Pull every line containing the word "Lemma" from the records.
== Data for this exercise ==
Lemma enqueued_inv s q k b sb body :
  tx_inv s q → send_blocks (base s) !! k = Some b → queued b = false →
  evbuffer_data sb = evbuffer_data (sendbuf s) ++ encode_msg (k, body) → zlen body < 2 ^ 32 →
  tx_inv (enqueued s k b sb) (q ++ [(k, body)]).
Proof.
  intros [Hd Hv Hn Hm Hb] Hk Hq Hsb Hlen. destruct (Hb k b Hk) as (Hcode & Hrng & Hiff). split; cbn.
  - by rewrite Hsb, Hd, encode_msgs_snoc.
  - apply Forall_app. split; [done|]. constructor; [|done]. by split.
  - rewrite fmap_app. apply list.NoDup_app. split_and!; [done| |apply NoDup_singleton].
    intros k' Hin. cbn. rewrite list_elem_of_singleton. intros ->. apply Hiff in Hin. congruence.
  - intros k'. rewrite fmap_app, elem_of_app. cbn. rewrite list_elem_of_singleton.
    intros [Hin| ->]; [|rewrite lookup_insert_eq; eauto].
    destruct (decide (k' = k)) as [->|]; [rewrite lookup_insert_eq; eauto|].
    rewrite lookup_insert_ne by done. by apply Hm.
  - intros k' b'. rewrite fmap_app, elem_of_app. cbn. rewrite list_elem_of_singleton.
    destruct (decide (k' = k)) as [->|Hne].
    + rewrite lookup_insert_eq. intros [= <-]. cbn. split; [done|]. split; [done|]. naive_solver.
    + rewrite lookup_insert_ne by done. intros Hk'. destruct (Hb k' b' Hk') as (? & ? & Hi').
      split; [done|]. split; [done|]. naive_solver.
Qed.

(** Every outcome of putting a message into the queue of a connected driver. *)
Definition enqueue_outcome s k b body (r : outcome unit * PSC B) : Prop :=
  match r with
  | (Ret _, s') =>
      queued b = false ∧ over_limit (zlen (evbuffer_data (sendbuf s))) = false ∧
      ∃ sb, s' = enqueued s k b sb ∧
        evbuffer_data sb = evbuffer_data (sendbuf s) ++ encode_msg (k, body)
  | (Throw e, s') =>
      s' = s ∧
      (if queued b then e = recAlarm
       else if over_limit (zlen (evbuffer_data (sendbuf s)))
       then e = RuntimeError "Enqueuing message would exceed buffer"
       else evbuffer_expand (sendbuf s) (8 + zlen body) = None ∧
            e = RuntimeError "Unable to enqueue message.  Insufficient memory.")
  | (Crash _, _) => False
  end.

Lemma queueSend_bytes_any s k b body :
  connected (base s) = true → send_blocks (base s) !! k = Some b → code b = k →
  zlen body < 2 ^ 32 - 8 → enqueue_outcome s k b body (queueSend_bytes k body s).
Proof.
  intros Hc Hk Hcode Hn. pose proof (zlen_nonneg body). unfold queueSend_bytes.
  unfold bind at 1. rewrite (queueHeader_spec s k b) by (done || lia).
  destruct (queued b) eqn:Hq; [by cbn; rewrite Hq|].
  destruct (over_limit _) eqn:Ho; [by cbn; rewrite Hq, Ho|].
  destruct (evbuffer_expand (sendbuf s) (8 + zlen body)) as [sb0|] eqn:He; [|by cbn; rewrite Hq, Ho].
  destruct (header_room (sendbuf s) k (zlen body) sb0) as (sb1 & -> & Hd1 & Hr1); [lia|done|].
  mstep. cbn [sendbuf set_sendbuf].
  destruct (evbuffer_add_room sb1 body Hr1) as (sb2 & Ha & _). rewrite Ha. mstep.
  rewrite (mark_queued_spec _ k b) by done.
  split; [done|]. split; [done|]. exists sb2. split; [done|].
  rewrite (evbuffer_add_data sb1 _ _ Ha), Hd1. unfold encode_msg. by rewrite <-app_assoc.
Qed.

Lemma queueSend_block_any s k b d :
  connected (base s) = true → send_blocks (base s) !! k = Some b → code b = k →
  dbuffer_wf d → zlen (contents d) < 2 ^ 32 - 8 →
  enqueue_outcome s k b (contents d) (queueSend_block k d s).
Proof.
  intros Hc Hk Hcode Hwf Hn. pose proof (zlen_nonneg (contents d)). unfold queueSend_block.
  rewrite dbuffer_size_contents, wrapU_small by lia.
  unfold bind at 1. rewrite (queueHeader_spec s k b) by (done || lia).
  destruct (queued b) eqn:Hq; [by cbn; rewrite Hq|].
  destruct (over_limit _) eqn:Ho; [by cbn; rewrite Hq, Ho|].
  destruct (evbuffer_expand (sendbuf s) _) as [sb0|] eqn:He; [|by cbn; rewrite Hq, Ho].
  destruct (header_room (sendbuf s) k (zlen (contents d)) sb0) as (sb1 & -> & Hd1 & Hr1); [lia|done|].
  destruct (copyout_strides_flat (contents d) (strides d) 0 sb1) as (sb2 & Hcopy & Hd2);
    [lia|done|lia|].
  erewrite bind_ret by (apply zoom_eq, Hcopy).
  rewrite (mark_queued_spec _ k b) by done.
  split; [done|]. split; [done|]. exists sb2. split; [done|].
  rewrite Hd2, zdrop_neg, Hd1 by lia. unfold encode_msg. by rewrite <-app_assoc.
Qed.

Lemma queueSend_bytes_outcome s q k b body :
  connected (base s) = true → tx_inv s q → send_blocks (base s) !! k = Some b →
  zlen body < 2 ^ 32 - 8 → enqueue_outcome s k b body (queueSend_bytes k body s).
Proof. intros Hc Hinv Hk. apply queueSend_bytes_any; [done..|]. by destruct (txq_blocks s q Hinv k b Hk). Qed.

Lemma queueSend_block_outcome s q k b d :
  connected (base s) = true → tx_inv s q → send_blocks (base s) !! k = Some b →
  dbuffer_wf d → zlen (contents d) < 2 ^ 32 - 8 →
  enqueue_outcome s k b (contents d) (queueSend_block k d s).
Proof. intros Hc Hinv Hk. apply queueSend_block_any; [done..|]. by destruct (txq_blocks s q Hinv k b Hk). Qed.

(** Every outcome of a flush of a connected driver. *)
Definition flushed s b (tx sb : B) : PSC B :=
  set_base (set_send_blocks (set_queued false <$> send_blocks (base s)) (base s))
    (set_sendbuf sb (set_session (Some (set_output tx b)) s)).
===
Task solution:
Lemma enqueued_inv s q k b sb body :
Lemma queueSend_bytes_any s k b body :
Lemma queueSend_block_any s k b d :
Lemma queueSend_bytes_outcome s q k b body :
Lemma queueSend_block_outcome s q k b d :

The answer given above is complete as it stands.